Exercise requirements:
Each line that contains the word "rest" is to be copied from the records below.

Records from a collection:
>>>

(** On a text without line feed, the date of the structured match is the
    leftmost text of the shape of a date. *)
Lemma EP_RE_search_date s m e :
  no_line_feed s -> EP_RE_search s = Some (m, e) ->
  DATE_IN_NAME_RE_search s = Some m.
Proof.
  induction s as [|a s IH]; intros Hnl; rewrite EP_RE_search_unfold.
  - destruct (match_EP_RE_at EmptyString) as [[m' e']|] eqn:E; [|done].
    by apply match_EP_RE_at_Some in E as [? _].
  - rewrite DATE_IN_NAME_RE_search_unfold.
    destruct (match_EP_RE_at (String a s)) as [[m' e']|] eqn:E.
    + intros H. assert (m' = m) as -> by congruence.
      apply match_EP_RE_at_Some in E as (-> & -> & _). done.
    + intros H. destruct (match_date_at (String a s)) eqn:Ed.
      * exfalso. destruct (EP_RE_search_position _ _ _ H) as (k & _ & _ & Hk).
        assert (no_line_feed (Str.drop 10 (String a s))) as Hnl'
          by (by apply mem_drop).
        destruct (match_lazy_ep_earlier (Str.drop 10 (String a s)) (S k) e Hnl')
          as [e' He'].
        { rewrite drop_drop. by replace (10 + S k)%nat with (S (k + 10)) by lia. }
        unfold match_EP_RE_at in E. rewrite Ed, He' in E. done.
      * apply IH; [|done]. unfold no_line_feed in *. cbn [Str.mem] in Hnl.
        by apply orb_false_iff in Hnl as [_ ?].
Qed.






(** ** What the extractor keeps *)

Lemma forallb_span p s : Str.forallb p (Str.span p s) = true.
Proof.
  induction s as [|a s IH]; [done|]. cbn [Str.span].
  destruct (p a) eqn:E; [|done]. cbn [Str.forallb]. by rewrite E.
Qed.

Lemma match_MP3_RE_at_Some s g n :
  match_MP3_RE_at s = Some (g, n) -> mp3_link_text g.
Proof.
  unfold match_MP3_RE_at. destruct (Str.startswith_nocase "href=" s); [|done].
  destruct (Str.drop 5 s) as [|q rest]; [done|].
  destruct (Ascii.eqb q "034" || Ascii.eqb q "'"); [|done].
  set (run := Str.span _ rest).
  destruct (Str.drop (String.length run) rest); [done|].
  destruct (5 <=? String.length run)%nat eqn:El; [|done].
  destruct (Str.startswith_nocase ".mp3" _) eqn:Em; [|done].
  intros [= <- _]. split; [by apply Nat.leb_le|]. split; [done|].
  apply forallb_span.
Qed.

Lemma MP3_RE_finditer_from_elem s : forall skip g,
  g ∈ MP3_RE_finditer_from skip s -> mp3_link_text g.
Proof.
  induction s as [|a s IH]; intros skip g; cbn [MP3_RE_finditer_from].
  - by intros ?%elem_of_nil.
  - destruct skip as [|k]; [|apply IH].
    destruct (match_MP3_RE_at (String a s)) as [[g' n]|] eqn:E; [|apply IH].
    intros [->|H]%elem_of_cons; [by eapply match_MP3_RE_at_Some|by eapply IH].
Qed.

Lemma mem_drop_true c n s : Str.mem c (Str.drop n s) = true -> Str.mem c s = true.
Proof.
  intros H. destruct (Str.mem c s) eqn:E; [done|].
  by rewrite (mem_drop _ n _ E) in H.
Qed.

(** Without a quote there is no match. *)
Lemma match_MP3_RE_at_no_quote s :
  Str.mem "034" s = false -> Str.mem "'" s = false -> match_MP3_RE_at s = None.
Proof.
  intros H1 H2. unfold match_MP3_RE_at.
  destruct (Str.startswith_nocase "href=" s); [|done].
  destruct (Str.drop 5 s) as [|q rest] eqn:E; [done|].
  destruct (Ascii.eqb q "034") eqn:E1.
  - assert (Str.mem "034" (Str.drop 5 s) = true) as H
      by (rewrite E; cbn [Str.mem]; by rewrite E1).
    apply mem_drop_true in H. congruence.
  - destruct (Ascii.eqb q "'") eqn:E2; [|done].
    assert (Str.mem "'" (Str.drop 5 s) = true) as H
      by (rewrite E; cbn [Str.mem]; by rewrite E2).
    apply mem_drop_true in H. congruence.
Qed.

Lemma MP3_RE_finditer_from_no_quote s : forall skip,
  Str.mem "034" s = false -> Str.mem "'" s = false ->
  MP3_RE_finditer_from skip s = [].
Proof.
  induction s as [|a s IH]; intros skip H1 H2; [done|].
  cbn [MP3_RE_finditer_from].
  pose proof H1 as [_ H1']%orb_false_iff. pose proof H2 as [_ H2']%orb_false_iff.
  destruct skip; [|by apply IH].
  rewrite match_MP3_RE_at_no_quote by done. by apply IH.
Qed.

Section ExtractorMore.

Variable unescape : string -> string.
Variable urljoin : string -> string -> string.

#[local] Set Warnings "-clear-no-such-hyp".

Lemma extract_mp3_urls_candidates page_html base_url u :
  u ∈ extract_mp3_urls unescape urljoin page_html base_url
  <-> u ∈ candidates unescape urljoin page_html base_url.
Proof.
  unfold extract_mp3_urls, candidates, MP3_RE_finditer.
  rewrite (extract_fold unescape urljoin base_url _ [] ∅) by set_solver.
  destruct (dedup_acc_spec unescape urljoin
              (List.filter (fun u => Str.startswith "http://" u || Str.startswith "https://" u)
                 (List.map (fun g => urljoin base_url (unescape g))
                    (MP3_RE_finditer_from 0 page_html))) [] (NoDup_nil_2))
    as (_ & H & _).
  rewrite H. set_solver.
Qed.

(** Every URL of the output has the scheme http or https, and is the
    resolution of the unescaped text of a link of the page: a text without
    quote, of five characters at least, that ends in [.mp3] in whatever
    case. *)
Theorem extract_mp3_urls_http_mp3 page_html base_url u :
  u ∈ extract_mp3_urls unescape urljoin page_html base_url ->
  is_http u = true
  /\ exists g, g ∈ MP3_RE_finditer page_html /\ mp3_link_text g
               /\ u = absolutize urljoin (unescape g) base_url.
Proof.
  rewrite extract_mp3_urls_candidates. unfold candidates.
  rewrite list_elem_of_In, filter_In, in_map_iff.
  intros [(g & <- & Hg) Hh]. split; [done|]. exists g.
  rewrite <- list_elem_of_In in Hg.
  split; [done|]. split; [|done]. by eapply MP3_RE_finditer_from_elem.
Qed.

(** A page without any quote has no link: the extractor returns the empty
    list, and the run ends with status 2 and nothing on the standard
    output. *)
Theorem no_quote_no_links now (a : args) page_html :
  Str.mem "034" page_html = false -> Str.mem "'" page_html = false ->
  extract_mp3_urls unescape urljoin page_html (page a) = []
  /\ run now unescape urljoin a page_html
     = mkoutcome 2 EmptyString
         ("ERROR: No .mp3 links found on " +:+ page a +:+ String "010" EmptyString).
Proof.
  intros H1 H2.
  assert (extract_mp3_urls unescape urljoin page_html (page a) = []) as He.
  { unfold extract_mp3_urls, MP3_RE_finditer.
    by rewrite MP3_RE_finditer_from_no_quote. }
  split; [done|]. by apply no_links_exit_status.
Qed.

End ExtractorMore.

Lemma extract_mp3_urls_http_mp3_witness :
  is_http url_random = true
  /\ exists g, g ∈ MP3_RE_finditer page_random /\ mp3_link_text g
               /\ url_random = absolutize (fun _ u => u) ((fun s => s) g) base_url.
Proof.
  apply (extract_mp3_urls_http_mp3 (fun s => s) (fun _ u => u) page_random base_url).
  vm_compute. apply list_elem_of_here.
Defined.

Lemma no_quote_no_links_witness :
  extract_mp3_urls (fun s => s) (fun _ u => u) "<html>no link</html>" base_url = []
  /\ run now0 (fun s => s) (fun _ u => u) (mkargs base_url "S" "T" "D" None None)
       "<html>no link</html>"
     = mkoutcome 2 EmptyString
         ("ERROR: No .mp3 links found on " +:+ base_url +:+ String "010" EmptyString).
Proof.
  apply (no_quote_no_links (fun s => s) (fun _ u => u) now0
           (mkargs base_url "S" "T" "D" None None) "<html>no link</html>");
    reflexivity.
Defined.

(** ** What the metadata inference returns *)

Lemma fromisoformat_valid m d :
  fromisoformat m = Ok d -> valid_date (year d) (month d) (day d) = true.
Proof.
  unfold fromisoformat.
  destruct (match_date_at m && (String.length m =? 10)%nat); [|done].
  destruct (valid_date _ _ _) eqn:E; [|done]. by intros [= <-].
Qed.

Lemma valid_date_bounds y m d :
  valid_date y m d = true ->
  1 <= y <= 9999 /\ 1 <= m <= 12 /\ 1 <= d <= days_in_month y m.
Proof. unfold valid_date. rewrite !andb_true_iff, !Z.leb_le. lia. Qed.





(** A date that the heuristic yields is midnight on a day of the calendar
    between the years 1 and 9999. *)
Theorem guess_pubdate_valid_midnight url t :
  guess_pubdate_from_url url = Ok (Some t) ->
  hour t = 0 /\ minute t = 0 /\ second t = 0
  /\ 1 <= year (dt_date t) <= 9999
  /\ 1 <= month (dt_date t) <= 12
  /\ 1 <= day (dt_date t) <= days_in_month (year (dt_date t)) (month (dt_date t)).
Proof.
  unfold guess_pubdate_from_url.
  destruct (DATE_IN_NAME_RE_search (filename_of url)) as [m|]; [|done].
  destruct (fromisoformat m) as [d|e] eqn:E; simpl; [|by destruct e].
  intros [= <-]. apply fromisoformat_valid, valid_date_bounds in E.
  cbn [midnight hour minute second dt_date]. repeat split; try reflexivity; lia.
Qed.

Lemma guess_pubdate_valid_midnight_witness :
  let t := midnight (mkdate 2024 1 5) in
  hour t = 0 /\ minute t = 0 /\ second t = 0
  /\ 1 <= year (dt_date t) <= 9999
  /\ 1 <= month (dt_date t) <= 12
  /\ 1 <= day (dt_date t) <= days_in_month (year (dt_date t)) (month (dt_date t)).
Proof.
  apply (guess_pubdate_valid_midnight url_ep12). vm_compute. reflexivity.
Defined.


(** ** File names without hyphen *)

Lemma match_date_at_no_hyphen s : Str.mem "-" s = false -> match_date_at s = false.
Proof.
  do 10 (destruct s as [|? s]; [done|]). cbn [Str.mem match_date_at].
  destruct (Ascii.eqb a3 "-").
  - by rewrite !orb_true_r.
  - by rewrite !andb_false_r.
Qed.

Lemma DATE_IN_NAME_RE_search_no_hyphen s :
  Str.mem "-" s = false -> DATE_IN_NAME_RE_search s = None.
Proof.
  induction s as [|a s IH]; intros H; rewrite DATE_IN_NAME_RE_search_unfold;
    rewrite (match_date_at_no_hyphen _ H); [done|].
  apply IH. cbn [Str.mem] in H. by apply orb_false_iff in H as [_ ?].
Qed.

<<<

Solution to this problem:
  destruct (Str.drop 5 s) as [|q rest]; [done|].
  set (run := Str.span _ rest).
  destruct (Str.drop (String.length run) rest); [done|].
  destruct (Str.drop 5 s) as [|q rest] eqn:E; [done|].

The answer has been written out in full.